Where the line with "(** The next" appears below, start writing out lines exactly, and finish with the line with "if is_forwarded expression", which is included; write out nothing else.
[[ Available data, beginning ]]
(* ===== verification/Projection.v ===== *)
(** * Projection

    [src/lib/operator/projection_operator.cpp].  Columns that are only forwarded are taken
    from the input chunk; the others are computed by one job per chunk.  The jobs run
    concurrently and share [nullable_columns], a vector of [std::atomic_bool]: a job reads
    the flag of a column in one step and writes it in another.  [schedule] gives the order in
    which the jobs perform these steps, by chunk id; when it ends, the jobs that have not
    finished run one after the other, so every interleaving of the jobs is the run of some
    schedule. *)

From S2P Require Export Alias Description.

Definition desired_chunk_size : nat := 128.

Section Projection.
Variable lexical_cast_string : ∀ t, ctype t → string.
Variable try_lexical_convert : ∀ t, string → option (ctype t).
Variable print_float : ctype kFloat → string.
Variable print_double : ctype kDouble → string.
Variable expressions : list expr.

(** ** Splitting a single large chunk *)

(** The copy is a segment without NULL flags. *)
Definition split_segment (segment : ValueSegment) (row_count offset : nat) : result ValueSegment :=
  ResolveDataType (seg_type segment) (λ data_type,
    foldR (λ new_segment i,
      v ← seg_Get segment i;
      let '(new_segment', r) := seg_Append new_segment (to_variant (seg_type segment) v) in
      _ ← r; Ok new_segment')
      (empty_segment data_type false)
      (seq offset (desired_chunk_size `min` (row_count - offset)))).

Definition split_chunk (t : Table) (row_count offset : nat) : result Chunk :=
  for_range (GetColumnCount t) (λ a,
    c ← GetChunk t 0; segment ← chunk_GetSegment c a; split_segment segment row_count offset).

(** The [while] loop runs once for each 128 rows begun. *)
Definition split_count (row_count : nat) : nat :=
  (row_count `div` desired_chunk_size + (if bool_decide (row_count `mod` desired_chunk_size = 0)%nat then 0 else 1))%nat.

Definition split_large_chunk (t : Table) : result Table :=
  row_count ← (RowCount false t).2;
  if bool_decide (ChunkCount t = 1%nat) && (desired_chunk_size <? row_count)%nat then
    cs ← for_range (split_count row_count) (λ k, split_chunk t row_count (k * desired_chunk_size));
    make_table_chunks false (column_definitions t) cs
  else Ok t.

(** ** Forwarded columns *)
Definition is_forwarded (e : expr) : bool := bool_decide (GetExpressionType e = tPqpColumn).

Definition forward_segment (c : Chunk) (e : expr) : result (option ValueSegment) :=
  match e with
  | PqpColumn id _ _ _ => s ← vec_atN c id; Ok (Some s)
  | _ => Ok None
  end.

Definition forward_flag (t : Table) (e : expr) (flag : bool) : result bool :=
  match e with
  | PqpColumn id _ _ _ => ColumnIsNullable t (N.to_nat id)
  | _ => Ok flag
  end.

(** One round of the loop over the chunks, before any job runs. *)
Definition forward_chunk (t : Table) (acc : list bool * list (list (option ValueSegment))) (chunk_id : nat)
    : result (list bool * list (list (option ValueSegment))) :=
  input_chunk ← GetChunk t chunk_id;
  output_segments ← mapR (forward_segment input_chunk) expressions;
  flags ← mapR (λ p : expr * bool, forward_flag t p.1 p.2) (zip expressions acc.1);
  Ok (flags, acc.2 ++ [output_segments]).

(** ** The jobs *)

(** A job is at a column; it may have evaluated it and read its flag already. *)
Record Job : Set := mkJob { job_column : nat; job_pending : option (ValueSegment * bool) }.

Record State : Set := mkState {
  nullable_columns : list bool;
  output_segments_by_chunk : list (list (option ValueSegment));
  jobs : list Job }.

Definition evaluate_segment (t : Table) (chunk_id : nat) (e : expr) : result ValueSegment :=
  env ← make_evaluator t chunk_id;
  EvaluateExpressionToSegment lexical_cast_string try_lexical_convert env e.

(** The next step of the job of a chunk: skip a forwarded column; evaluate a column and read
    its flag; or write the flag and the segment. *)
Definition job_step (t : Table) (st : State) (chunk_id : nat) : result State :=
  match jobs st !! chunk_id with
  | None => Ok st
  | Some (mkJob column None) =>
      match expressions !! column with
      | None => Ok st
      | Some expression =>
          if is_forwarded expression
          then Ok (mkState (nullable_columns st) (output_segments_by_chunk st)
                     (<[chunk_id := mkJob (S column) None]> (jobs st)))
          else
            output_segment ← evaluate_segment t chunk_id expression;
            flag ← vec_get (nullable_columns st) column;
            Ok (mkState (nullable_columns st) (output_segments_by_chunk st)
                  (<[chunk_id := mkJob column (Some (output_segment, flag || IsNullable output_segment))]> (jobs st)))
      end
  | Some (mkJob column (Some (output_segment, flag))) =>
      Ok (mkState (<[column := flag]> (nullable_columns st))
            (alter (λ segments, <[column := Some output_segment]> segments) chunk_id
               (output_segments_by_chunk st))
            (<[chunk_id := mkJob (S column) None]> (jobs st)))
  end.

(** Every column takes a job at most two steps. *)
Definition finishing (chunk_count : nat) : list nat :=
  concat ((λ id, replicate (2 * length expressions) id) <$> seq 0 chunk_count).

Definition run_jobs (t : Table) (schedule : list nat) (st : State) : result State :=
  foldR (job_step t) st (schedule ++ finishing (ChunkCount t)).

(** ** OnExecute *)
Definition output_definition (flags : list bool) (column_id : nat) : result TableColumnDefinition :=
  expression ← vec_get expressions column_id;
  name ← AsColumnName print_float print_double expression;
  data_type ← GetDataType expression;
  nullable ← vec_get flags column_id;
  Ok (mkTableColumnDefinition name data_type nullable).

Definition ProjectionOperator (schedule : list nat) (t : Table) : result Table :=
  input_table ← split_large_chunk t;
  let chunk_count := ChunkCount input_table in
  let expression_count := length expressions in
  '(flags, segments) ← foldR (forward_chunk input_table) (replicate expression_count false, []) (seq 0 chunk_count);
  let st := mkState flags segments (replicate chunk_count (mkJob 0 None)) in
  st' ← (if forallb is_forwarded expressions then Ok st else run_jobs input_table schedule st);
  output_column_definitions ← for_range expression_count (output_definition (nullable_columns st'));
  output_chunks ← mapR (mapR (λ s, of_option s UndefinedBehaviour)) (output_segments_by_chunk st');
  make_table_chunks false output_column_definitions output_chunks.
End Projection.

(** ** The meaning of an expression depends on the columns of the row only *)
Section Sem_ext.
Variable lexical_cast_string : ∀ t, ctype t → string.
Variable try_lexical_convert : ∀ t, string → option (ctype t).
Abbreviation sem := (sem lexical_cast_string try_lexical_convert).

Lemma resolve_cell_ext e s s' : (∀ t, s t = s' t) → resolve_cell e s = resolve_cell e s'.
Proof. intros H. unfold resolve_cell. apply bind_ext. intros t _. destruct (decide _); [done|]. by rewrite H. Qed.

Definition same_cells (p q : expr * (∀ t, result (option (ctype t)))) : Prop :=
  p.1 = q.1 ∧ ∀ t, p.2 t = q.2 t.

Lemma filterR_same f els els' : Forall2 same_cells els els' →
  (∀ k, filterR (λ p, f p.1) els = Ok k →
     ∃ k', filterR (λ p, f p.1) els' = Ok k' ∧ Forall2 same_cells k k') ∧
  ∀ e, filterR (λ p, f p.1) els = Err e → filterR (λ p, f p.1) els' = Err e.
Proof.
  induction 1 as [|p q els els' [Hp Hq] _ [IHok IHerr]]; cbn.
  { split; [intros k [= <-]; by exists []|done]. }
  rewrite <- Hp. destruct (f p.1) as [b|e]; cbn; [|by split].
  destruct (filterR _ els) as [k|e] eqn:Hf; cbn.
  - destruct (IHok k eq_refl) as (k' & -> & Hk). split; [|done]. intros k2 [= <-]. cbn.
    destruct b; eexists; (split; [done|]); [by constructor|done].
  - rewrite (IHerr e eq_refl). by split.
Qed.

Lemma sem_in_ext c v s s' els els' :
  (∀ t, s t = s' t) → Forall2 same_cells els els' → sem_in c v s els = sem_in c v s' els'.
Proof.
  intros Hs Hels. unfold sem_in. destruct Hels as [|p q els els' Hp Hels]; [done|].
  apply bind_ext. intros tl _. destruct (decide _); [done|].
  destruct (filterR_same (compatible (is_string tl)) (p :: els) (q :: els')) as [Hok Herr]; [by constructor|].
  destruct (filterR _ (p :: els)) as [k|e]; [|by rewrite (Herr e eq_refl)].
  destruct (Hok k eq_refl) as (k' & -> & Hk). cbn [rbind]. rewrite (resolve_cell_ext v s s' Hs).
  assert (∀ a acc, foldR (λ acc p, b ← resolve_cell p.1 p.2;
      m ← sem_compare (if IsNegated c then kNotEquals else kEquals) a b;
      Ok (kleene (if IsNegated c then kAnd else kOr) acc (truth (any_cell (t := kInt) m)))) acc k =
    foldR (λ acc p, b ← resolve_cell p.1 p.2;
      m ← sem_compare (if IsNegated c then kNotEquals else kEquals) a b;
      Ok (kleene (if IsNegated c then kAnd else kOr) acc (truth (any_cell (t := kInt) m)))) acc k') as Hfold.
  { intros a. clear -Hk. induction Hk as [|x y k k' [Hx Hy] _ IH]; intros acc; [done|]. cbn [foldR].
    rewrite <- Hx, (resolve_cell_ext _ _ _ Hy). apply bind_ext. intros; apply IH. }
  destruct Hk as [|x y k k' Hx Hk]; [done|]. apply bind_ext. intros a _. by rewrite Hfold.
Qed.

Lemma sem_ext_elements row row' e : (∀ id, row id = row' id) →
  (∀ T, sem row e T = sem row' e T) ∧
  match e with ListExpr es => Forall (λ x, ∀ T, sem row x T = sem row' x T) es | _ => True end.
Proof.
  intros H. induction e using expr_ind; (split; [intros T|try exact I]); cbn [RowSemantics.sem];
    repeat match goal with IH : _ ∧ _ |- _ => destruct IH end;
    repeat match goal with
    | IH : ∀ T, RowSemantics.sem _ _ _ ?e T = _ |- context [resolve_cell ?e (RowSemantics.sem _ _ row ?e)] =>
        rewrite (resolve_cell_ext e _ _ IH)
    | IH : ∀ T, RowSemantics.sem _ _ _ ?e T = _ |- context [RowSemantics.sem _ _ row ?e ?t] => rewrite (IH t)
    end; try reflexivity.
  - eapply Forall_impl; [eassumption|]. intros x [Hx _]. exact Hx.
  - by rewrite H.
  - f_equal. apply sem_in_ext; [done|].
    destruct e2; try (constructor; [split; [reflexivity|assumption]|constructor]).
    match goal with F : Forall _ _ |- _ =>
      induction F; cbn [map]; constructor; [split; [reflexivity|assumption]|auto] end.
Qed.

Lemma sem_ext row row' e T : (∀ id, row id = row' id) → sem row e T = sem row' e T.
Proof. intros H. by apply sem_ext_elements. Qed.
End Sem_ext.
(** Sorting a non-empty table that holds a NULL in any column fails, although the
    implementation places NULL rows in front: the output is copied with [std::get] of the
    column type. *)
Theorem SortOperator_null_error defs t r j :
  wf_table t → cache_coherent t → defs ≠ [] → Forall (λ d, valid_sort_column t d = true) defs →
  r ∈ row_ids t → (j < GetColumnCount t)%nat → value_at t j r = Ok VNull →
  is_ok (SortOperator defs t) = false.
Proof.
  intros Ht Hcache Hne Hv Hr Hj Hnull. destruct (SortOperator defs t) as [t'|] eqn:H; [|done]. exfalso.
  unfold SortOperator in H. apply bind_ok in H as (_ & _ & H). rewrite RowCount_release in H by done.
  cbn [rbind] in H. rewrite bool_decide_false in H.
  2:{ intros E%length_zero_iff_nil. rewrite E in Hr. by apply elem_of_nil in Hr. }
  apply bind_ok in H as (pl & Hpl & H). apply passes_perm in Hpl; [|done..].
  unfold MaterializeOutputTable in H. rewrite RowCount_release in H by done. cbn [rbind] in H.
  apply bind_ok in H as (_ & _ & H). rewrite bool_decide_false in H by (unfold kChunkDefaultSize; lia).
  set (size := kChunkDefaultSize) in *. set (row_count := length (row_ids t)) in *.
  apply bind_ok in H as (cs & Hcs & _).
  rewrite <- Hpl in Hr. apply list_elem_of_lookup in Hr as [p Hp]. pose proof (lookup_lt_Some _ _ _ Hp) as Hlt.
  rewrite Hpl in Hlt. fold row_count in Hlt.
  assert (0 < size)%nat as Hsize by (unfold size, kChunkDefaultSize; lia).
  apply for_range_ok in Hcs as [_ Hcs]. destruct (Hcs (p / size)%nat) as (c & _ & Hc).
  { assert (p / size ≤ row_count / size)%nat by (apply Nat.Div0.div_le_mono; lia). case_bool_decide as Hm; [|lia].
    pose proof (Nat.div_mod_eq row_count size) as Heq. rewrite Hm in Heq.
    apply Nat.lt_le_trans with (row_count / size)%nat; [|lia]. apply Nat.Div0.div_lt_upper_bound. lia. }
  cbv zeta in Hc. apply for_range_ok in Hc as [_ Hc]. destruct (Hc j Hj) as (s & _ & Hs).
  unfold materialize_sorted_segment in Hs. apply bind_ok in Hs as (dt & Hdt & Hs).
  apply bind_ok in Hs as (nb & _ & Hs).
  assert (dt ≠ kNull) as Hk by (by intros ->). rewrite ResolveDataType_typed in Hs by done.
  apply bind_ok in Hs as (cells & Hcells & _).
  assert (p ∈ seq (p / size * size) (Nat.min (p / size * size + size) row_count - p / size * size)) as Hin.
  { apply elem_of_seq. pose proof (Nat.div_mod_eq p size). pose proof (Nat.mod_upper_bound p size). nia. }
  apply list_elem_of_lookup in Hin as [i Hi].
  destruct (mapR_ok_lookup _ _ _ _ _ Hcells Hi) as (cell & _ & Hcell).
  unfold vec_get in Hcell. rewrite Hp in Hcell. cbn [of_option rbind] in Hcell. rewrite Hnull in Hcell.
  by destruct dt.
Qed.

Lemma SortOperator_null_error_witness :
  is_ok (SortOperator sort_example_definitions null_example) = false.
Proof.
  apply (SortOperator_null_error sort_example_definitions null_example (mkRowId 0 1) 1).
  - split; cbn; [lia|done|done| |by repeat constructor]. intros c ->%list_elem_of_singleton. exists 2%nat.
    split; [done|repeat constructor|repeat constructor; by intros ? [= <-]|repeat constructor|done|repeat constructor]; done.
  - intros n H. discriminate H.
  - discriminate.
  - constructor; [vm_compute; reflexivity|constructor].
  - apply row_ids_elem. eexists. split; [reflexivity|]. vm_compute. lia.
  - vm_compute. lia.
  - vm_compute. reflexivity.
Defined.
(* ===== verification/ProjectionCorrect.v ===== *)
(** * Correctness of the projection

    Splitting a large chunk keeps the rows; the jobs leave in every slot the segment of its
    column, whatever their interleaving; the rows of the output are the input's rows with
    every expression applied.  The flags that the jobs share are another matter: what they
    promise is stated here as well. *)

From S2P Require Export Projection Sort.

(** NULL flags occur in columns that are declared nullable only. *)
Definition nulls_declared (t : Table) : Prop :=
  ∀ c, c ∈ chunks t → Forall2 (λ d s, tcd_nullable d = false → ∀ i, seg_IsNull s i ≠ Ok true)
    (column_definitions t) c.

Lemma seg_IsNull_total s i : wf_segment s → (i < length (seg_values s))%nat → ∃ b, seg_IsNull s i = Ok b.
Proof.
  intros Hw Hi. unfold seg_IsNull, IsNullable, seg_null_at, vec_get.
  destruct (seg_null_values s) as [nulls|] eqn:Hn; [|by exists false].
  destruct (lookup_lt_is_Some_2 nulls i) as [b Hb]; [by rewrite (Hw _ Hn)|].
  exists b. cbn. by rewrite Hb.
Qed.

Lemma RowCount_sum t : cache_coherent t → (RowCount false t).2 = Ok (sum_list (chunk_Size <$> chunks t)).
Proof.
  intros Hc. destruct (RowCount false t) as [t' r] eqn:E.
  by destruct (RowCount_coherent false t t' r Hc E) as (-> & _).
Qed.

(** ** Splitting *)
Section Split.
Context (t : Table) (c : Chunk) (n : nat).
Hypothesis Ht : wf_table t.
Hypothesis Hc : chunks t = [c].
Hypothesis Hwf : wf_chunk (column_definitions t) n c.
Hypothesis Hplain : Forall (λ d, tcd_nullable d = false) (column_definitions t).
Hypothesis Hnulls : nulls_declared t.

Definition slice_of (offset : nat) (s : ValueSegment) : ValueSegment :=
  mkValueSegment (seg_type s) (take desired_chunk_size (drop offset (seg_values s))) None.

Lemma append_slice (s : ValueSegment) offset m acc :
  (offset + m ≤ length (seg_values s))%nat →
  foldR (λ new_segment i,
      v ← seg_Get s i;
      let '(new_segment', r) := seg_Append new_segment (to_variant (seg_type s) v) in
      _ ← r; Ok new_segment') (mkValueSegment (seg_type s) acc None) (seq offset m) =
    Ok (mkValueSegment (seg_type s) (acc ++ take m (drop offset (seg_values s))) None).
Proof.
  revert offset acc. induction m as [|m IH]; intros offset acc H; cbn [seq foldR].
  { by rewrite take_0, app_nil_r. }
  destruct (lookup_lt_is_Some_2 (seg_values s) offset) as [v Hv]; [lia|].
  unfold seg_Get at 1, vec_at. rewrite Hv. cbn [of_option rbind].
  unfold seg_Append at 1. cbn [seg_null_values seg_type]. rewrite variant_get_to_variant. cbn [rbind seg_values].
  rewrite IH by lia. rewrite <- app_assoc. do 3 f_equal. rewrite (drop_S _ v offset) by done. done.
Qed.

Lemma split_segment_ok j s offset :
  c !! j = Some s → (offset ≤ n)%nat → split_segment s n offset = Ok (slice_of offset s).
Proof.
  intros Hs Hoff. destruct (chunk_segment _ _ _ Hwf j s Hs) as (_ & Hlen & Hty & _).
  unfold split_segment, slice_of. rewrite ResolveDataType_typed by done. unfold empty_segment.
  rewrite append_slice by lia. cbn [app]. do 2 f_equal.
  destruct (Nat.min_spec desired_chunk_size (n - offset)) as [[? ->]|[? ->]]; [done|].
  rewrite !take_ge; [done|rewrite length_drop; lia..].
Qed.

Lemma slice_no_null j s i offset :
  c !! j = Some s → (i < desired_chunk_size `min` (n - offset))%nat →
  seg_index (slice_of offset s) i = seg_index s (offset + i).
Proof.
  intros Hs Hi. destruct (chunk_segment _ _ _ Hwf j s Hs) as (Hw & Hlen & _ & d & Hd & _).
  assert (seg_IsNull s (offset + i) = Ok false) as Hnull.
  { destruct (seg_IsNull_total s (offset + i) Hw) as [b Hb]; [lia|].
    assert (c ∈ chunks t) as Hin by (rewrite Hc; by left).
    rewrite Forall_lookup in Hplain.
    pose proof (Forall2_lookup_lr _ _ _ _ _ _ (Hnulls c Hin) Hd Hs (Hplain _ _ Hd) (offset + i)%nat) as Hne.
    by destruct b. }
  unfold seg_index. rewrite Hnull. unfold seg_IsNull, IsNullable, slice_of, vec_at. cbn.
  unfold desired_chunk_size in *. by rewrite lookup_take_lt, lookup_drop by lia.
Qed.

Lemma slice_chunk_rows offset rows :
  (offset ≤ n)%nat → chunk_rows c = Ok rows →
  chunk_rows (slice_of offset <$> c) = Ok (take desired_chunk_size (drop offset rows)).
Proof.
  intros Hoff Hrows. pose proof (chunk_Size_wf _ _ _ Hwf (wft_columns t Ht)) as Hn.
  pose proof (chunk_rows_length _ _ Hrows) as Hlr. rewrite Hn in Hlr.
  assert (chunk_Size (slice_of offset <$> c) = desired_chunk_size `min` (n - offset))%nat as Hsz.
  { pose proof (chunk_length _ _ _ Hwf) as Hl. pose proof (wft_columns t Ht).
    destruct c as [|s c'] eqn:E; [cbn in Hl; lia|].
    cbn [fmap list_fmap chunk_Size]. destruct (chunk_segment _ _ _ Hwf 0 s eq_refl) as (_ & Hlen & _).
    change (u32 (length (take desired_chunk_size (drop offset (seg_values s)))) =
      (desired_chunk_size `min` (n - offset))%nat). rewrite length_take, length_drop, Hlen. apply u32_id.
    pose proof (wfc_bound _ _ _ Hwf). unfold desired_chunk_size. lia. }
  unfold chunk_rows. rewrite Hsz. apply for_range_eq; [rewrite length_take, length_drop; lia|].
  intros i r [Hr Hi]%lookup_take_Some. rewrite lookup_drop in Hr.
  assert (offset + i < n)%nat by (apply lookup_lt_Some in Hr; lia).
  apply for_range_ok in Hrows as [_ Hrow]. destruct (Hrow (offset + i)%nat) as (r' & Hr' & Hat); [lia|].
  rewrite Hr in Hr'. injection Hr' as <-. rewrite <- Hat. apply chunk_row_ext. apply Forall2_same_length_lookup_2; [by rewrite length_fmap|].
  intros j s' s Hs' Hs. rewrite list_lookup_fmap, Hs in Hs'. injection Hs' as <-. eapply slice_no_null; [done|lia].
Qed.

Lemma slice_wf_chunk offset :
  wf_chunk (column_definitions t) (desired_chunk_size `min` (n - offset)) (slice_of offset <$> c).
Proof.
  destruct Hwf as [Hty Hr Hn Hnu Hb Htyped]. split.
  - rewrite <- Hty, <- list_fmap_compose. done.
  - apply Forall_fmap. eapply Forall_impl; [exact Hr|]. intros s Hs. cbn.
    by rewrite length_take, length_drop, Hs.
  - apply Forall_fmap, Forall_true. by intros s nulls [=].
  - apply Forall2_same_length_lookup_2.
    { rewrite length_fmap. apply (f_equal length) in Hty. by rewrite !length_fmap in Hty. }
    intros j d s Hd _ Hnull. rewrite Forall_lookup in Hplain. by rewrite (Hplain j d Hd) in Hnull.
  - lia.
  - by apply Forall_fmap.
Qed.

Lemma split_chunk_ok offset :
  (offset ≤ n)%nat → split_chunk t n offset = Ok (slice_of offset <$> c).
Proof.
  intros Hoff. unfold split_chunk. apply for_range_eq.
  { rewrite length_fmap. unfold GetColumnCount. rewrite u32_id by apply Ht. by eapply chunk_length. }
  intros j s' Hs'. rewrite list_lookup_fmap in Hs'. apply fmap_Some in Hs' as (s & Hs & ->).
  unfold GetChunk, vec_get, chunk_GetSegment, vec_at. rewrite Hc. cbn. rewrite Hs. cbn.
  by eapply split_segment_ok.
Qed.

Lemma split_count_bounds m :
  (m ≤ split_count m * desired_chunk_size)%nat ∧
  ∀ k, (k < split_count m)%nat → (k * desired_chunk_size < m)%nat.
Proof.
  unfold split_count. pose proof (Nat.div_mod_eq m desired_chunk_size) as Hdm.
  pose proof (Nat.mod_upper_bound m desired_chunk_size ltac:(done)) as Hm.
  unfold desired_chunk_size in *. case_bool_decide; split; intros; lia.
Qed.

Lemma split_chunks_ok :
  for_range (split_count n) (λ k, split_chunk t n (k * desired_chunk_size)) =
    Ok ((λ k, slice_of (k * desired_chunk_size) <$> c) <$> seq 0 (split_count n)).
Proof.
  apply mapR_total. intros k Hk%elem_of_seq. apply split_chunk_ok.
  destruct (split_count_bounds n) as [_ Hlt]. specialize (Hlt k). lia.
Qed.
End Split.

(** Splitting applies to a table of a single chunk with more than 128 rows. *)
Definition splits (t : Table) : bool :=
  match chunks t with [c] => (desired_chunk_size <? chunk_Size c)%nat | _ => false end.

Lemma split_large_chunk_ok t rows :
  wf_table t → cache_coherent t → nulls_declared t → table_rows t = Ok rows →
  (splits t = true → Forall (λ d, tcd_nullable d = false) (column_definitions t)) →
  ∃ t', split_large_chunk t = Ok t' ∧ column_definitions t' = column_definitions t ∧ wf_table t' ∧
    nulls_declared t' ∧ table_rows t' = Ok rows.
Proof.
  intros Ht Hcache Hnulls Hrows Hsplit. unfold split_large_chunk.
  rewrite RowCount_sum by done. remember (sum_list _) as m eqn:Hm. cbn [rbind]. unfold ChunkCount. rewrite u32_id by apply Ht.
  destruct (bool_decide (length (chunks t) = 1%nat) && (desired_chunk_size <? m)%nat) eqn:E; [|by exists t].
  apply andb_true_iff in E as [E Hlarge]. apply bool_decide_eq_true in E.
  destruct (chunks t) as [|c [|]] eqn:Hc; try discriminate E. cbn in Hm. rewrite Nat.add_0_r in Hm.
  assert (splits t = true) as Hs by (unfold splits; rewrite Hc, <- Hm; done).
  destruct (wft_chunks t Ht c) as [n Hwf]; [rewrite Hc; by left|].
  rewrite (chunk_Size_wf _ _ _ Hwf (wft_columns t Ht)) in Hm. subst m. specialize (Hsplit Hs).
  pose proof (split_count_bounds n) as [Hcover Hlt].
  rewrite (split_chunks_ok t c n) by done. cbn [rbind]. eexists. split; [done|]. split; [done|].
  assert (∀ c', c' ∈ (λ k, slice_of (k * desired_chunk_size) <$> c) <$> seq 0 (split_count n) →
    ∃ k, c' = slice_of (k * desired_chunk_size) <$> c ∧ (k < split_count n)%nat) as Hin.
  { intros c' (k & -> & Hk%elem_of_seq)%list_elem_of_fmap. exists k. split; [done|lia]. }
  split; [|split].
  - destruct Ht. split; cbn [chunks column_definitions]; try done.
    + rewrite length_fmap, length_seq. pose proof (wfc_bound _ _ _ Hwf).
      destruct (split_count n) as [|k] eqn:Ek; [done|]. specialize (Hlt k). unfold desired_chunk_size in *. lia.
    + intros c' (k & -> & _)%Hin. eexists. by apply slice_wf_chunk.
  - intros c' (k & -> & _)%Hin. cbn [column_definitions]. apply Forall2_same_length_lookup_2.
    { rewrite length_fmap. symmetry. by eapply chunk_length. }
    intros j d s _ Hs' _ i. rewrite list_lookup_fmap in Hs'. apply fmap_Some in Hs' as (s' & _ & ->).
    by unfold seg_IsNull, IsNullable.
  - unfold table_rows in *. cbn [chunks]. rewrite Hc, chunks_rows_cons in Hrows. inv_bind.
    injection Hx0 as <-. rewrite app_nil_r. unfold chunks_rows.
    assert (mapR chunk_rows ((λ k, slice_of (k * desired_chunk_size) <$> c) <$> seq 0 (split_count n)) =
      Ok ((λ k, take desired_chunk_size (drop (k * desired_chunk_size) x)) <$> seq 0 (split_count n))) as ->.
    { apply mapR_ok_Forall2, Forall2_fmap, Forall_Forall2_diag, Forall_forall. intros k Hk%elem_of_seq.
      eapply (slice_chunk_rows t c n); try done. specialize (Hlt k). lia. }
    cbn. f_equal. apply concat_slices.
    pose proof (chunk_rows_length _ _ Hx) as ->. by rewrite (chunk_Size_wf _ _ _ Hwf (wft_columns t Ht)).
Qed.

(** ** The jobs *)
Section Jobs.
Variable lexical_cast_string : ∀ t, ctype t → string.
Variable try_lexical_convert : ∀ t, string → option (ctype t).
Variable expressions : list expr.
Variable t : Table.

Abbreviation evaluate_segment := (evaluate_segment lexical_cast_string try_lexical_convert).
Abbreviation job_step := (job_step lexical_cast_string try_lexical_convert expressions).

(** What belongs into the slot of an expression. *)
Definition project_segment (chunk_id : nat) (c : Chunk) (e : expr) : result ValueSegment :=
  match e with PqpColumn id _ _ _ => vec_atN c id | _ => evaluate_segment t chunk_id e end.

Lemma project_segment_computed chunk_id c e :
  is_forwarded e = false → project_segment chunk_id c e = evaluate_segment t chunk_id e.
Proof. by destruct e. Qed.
[[ Available data, end ]]
Reply to the exercise:
(** The next step of the job of a chunk: skip a forwarded column; evaluate a column and read
    its flag; or write the flag and the segment. *)
Definition job_step (t : Table) (st : State) (chunk_id : nat) : result State :=
  match jobs st !! chunk_id with
  | None => Ok st
  | Some (mkJob column None) =>
      match expressions !! column with
      | None => Ok st
      | Some expression =>
          if is_forwarded expression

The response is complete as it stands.